## Problem to solve
Please write out all of the entries without altering anything.

═══ Exercise data

(** X18. What pushDelete makes of a failed delete whose response has no
    body (so that driveRequest throws its own message with the status in
    it).  With status 404 the file counts as already gone: pushDelete
    returns and the mapping of the note is removed.  With any other
    three-digit status the Error is thrown on, with the status in its
    message, and the database is as it was. *)
Theorem pushDelete_on_empty_failure {W D : Type}
    (parse : string → reply D) (errorMessage : D → option string)
    (api : DriveApi W) (noteId : jsval) (k : idbkey) (f : string)
    (st : SyncState W) (w' : W) (res : Response) :
  to_key noteId = Some k →
  mappedFileId (driveMap (db st) !! k) = Some f →
  deleteFile api f (world st) = (w', deleteFileResult parse errorMessage res) →
  text res = "" → ok res = false → status res ≠ 204 → 100 ≤ status res ≤ 599 →
  pushDelete api noteId st
  = if status res =? 404
    then ({| db := set_driveMap (delete k) (db st); world := w';
             trace := trace st ++ [DeleteFile f] |}, Ret tt)
    else ({| db := db st; world := w'; trace := trace st ++ [DeleteFile f] |},
          Throw (status_message (status res))).
Proof.
  intros Hk Hf Hdel Htext Hok H204 Hrange.
  rewrite (pushDelete_run api _ _ _ Hk), (resolveFileId_run api _ _ _ Hk), Hf.
  unfold unlink. rewrite Hdel. cbn [fst snd].
  rewrite (deleteFileResult_empty_body _ _ _ Htext Hok H204).
  by rewrite (status_message_not_found _ Hrange).
Qed.
(** The goal cannot be reached: [reconstruct_path] is called for a goal
    that has no entry in [came_from], and raises. *)
Lemma frontier_search_unreachable fuel :
  ¬ reachable adjacency start goal → (loop_fuel ≤ fuel)%nat →
  frontier_search push fuel adjacency start goal = Raises KeyError.
Proof.
  intros Hreach Hfuel.
  destruct (search_loop_total fuel Hfuel) as (st0 & st' & Hloop & Hinv & Hstep).
  pose proof Hinv as [Hdisc Hclosed Hgoal Hcount].
  unfold frontier_search. rewrite Hloop.
  assert (came_from st' = came_from st0) as ->.
  { by apply search_step_finished in Hstep as [[_ ->]|(rest & _ & ->)]. }
  rewrite reconstruct_path_missing; [done| |unfold loop_fuel in Hfuel; lia].
  destruct (came_from st0 !! goal) as [x|] eqn:Hg; [|done].
  exfalso. apply Hreach. eapply discovered_reachable; [done|]. by rewrite Hg.
Qed.

(** [visited_count] is the length of [visited_order], and no node occurs
    twice in it. *)
Lemma frontier_search_visited fuel r :
  frontier_search push fuel adjacency start goal = Returns r →
  ∃ vo, visited_order r = Some vo
        ∧ visited_count r = Z.of_nat (length vo) ∧ NoDup vo.
Proof.
  unfold frontier_search. intros Hr.
  destruct (search_loop push fuel adjacency goal (initial_state start))
    as [st' |] eqn:Hloop; [|done].
  destruct (reconstruct_path fuel (came_from st') start goal)
    as [p| |] eqn:Hrec; [|done..].
  simplify_eq. simpl. exists (order st'). split; [done|].
  destruct (search_loop_post _ _ _ search_inv_initial Hloop)
    as (st0 & [Hdisc _ _ Hcount] & Hstep).
  pose proof (d_nodup _ _ _ _ _ Hdisc) as Hnodup.
  apply search_step_finished in Hstep as [[Hfr ->]|(rest & Hfr & ->)].
  - split; [done|]. by rewrite Hfr, app_nil_r in Hnodup.
  - simpl. rewrite length_app. simpl. split; [lia|].
    rewrite Hfr, cons_middle, app_assoc in Hnodup.
    by apply NoDup_app in Hnodup as [? _].
Qed.

(** Over the whole search the popped nodes and the frontier never hold a
    node twice. *)
Lemma search_reaches_inv st :
  search_reaches push adjacency goal (initial_state start) st →
  search_inv st.
Proof.
  induction 1 as [|st1 st2 _ IH Hstep]; [apply search_inv_initial|].
  by eapply search_step_inv.
Qed.

(** Nothing leaves the popped nodes and the frontier: an iteration only
    adds the nodes it discovers. *)
Lemma discover_all_grows cur ns cf fr :
  fr ⊆+ (foldl (discover push cur) (cf, fr) ns).2.
Proof.
  revert cf fr. induction ns as [|nb ns IH]; intros cf fr; simpl; [done|].
  destruct (cf !! nb) as [x|] eqn:Hnb.
  - rewrite discover_known by (by rewrite Hnb). apply IH.
  - rewrite discover_fresh by done. etrans; [|apply IH].
    rewrite push_perm. by apply submseteq_cons.
Qed.

Lemma search_step_grows st st' :
  search_step push adjacency goal st = (Running, st') →
  order st ++ frontier st ⊆+ order st' ++ frontier st'.
Proof.
  intros (cur & rest & -> & _ & ->)%search_step_running. simpl.
  rewrite <- app_assoc. apply submseteq_skips_l. simpl.
  apply submseteq_skip, discover_all_grows.
Qed.
(** * TasitAction: the dynamic binder and the transaction subscription

    A shallow embedding of [packages/tasit-action/src/TasitAction.js]
    (classes [Utils], [TransactionSubscription], [Contract]) and of the
    earlier generation of the same file (classes [Utils], [Subscription],
    [Contract], testing the [constant] flag of an ABI entry).

    JavaScript values are a small inductive type, exceptions are explicit
    ([completion]), an [async] function returns a [promise] and never throws
    to its caller, and every [await] is a suspension point: the rest of the
    function is a [task] that a later step of the event loop resumes.

    The state is one subscription, the provider object it shares, the
    ledger behind the provider and the JavaScript runtime (clock, timers,
    suspended functions, unhandled rejections).  Caller-supplied functions
    are functions from their argument to how they end; the calls made to
    them are recorded in a [trace].  ethers.js is outside the repository:
    the provider is an event emitter and a receipt lookup; a contract call
    is a promise, and a sent transaction a promise or a synchronous throw,
    both given by section variables. *)

From Stdlib Require Import ZArith Ascii String.
From stdpp Require Import base strings list gmap.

══════

## Reply
(** X18. What pushDelete makes of a failed delete whose response has no
    body (so that driveRequest throws its own message with the status in
    it).  With status 404 the file counts as already gone: pushDelete
    returns and the mapping of the note is removed.  With any other
    three-digit status the Error is thrown on, with the status in its
    message, and the database is as it was. *)
Theorem pushDelete_on_empty_failure {W D : Type}
    (parse : string → reply D) (errorMessage : D → option string)
    (api : DriveApi W) (noteId : jsval) (k : idbkey) (f : string)
    (st : SyncState W) (w' : W) (res : Response) :
  to_key noteId = Some k →
  mappedFileId (driveMap (db st) !! k) = Some f →
  deleteFile api f (world st) = (w', deleteFileResult parse errorMessage res) →
  text res = "" → ok res = false → status res ≠ 204 → 100 ≤ status res ≤ 599 →
  pushDelete api noteId st
  = if status res =? 404
    then ({| db := set_driveMap (delete k) (db st); world := w';
             trace := trace st ++ [DeleteFile f] |}, Ret tt)
    else ({| db := db st; world := w'; trace := trace st ++ [DeleteFile f] |},
          Throw (status_message (status res))).
Proof.
  intros Hk Hf Hdel Htext Hok H204 Hrange.
  rewrite (pushDelete_run api _ _ _ Hk), (resolveFileId_run api _ _ _ Hk), Hf.
  unfold unlink. rewrite Hdel. cbn [fst snd].
  rewrite (deleteFileResult_empty_body _ _ _ Htext Hok H204).
  by rewrite (status_message_not_found _ Hrange).
Qed.
(** The goal cannot be reached: [reconstruct_path] is called for a goal
    that has no entry in [came_from], and raises. *)
Lemma frontier_search_unreachable fuel :
  ¬ reachable adjacency start goal → (loop_fuel ≤ fuel)%nat →
  frontier_search push fuel adjacency start goal = Raises KeyError.
Proof.
  intros Hreach Hfuel.
  destruct (search_loop_total fuel Hfuel) as (st0 & st' & Hloop & Hinv & Hstep).
  pose proof Hinv as [Hdisc Hclosed Hgoal Hcount].
  unfold frontier_search. rewrite Hloop.
  assert (came_from st' = came_from st0) as ->.
  { by apply search_step_finished in Hstep as [[_ ->]|(rest & _ & ->)]. }
  rewrite reconstruct_path_missing; [done| |unfold loop_fuel in Hfuel; lia].
  destruct (came_from st0 !! goal) as [x|] eqn:Hg; [|done].
  exfalso. apply Hreach. eapply discovered_reachable; [done|]. by rewrite Hg.
Qed.

(** [visited_count] is the length of [visited_order], and no node occurs
    twice in it. *)
Lemma frontier_search_visited fuel r :
  frontier_search push fuel adjacency start goal = Returns r →
  ∃ vo, visited_order r = Some vo
        ∧ visited_count r = Z.of_nat (length vo) ∧ NoDup vo.
Proof.
  unfold frontier_search. intros Hr.
  destruct (search_loop push fuel adjacency goal (initial_state start))
    as [st' |] eqn:Hloop; [|done].
  destruct (reconstruct_path fuel (came_from st') start goal)
    as [p| |] eqn:Hrec; [|done..].
  simplify_eq. simpl. exists (order st'). split; [done|].
  destruct (search_loop_post _ _ _ search_inv_initial Hloop)
    as (st0 & [Hdisc _ _ Hcount] & Hstep).
  pose proof (d_nodup _ _ _ _ _ Hdisc) as Hnodup.
  apply search_step_finished in Hstep as [[Hfr ->]|(rest & Hfr & ->)].
  - split; [done|]. by rewrite Hfr, app_nil_r in Hnodup.
  - simpl. rewrite length_app. simpl. split; [lia|].
    rewrite Hfr, cons_middle, app_assoc in Hnodup.
    by apply NoDup_app in Hnodup as [? _].
Qed.

(** Over the whole search the popped nodes and the frontier never hold a
    node twice. *)
Lemma search_reaches_inv st :
  search_reaches push adjacency goal (initial_state start) st →
  search_inv st.
Proof.
  induction 1 as [|st1 st2 _ IH Hstep]; [apply search_inv_initial|].
  by eapply search_step_inv.
Qed.

(** Nothing leaves the popped nodes and the frontier: an iteration only
    adds the nodes it discovers. *)
Lemma discover_all_grows cur ns cf fr :
  fr ⊆+ (foldl (discover push cur) (cf, fr) ns).2.
Proof.
  revert cf fr. induction ns as [|nb ns IH]; intros cf fr; simpl; [done|].
  destruct (cf !! nb) as [x|] eqn:Hnb.
  - rewrite discover_known by (by rewrite Hnb). apply IH.
  - rewrite discover_fresh by done. etrans; [|apply IH].
    rewrite push_perm. by apply submseteq_cons.
Qed.

Lemma search_step_grows st st' :
  search_step push adjacency goal st = (Running, st') →
  order st ++ frontier st ⊆+ order st' ++ frontier st'.
Proof.
  intros (cur & rest & -> & _ & ->)%search_step_running. simpl.
  rewrite <- app_assoc. apply submseteq_skips_l. simpl.
  apply submseteq_skip, discover_all_grows.
Qed.
(** * TasitAction: the dynamic binder and the transaction subscription

    A shallow embedding of [packages/tasit-action/src/TasitAction.js]
    (classes [Utils], [TransactionSubscription], [Contract]) and of the
    earlier generation of the same file (classes [Utils], [Subscription],
    [Contract], testing the [constant] flag of an ABI entry).

    JavaScript values are a small inductive type, exceptions are explicit
    ([completion]), an [async] function returns a [promise] and never throws
    to its caller, and every [await] is a suspension point: the rest of the
    function is a [task] that a later step of the event loop resumes.

    The state is one subscription, the provider object it shares, the
    ledger behind the provider and the JavaScript runtime (clock, timers,
    suspended functions, unhandled rejections).  Caller-supplied functions
    are functions from their argument to how they end; the calls made to
    them are recorded in a [trace].  ethers.js is outside the repository:
    the provider is an event emitter and a receipt lookup; a contract call
    is a promise, and a sent transaction a promise or a synchronous throw,
    both given by section variables. *)

From Stdlib Require Import ZArith Ascii String.
From stdpp Require Import base strings list gmap.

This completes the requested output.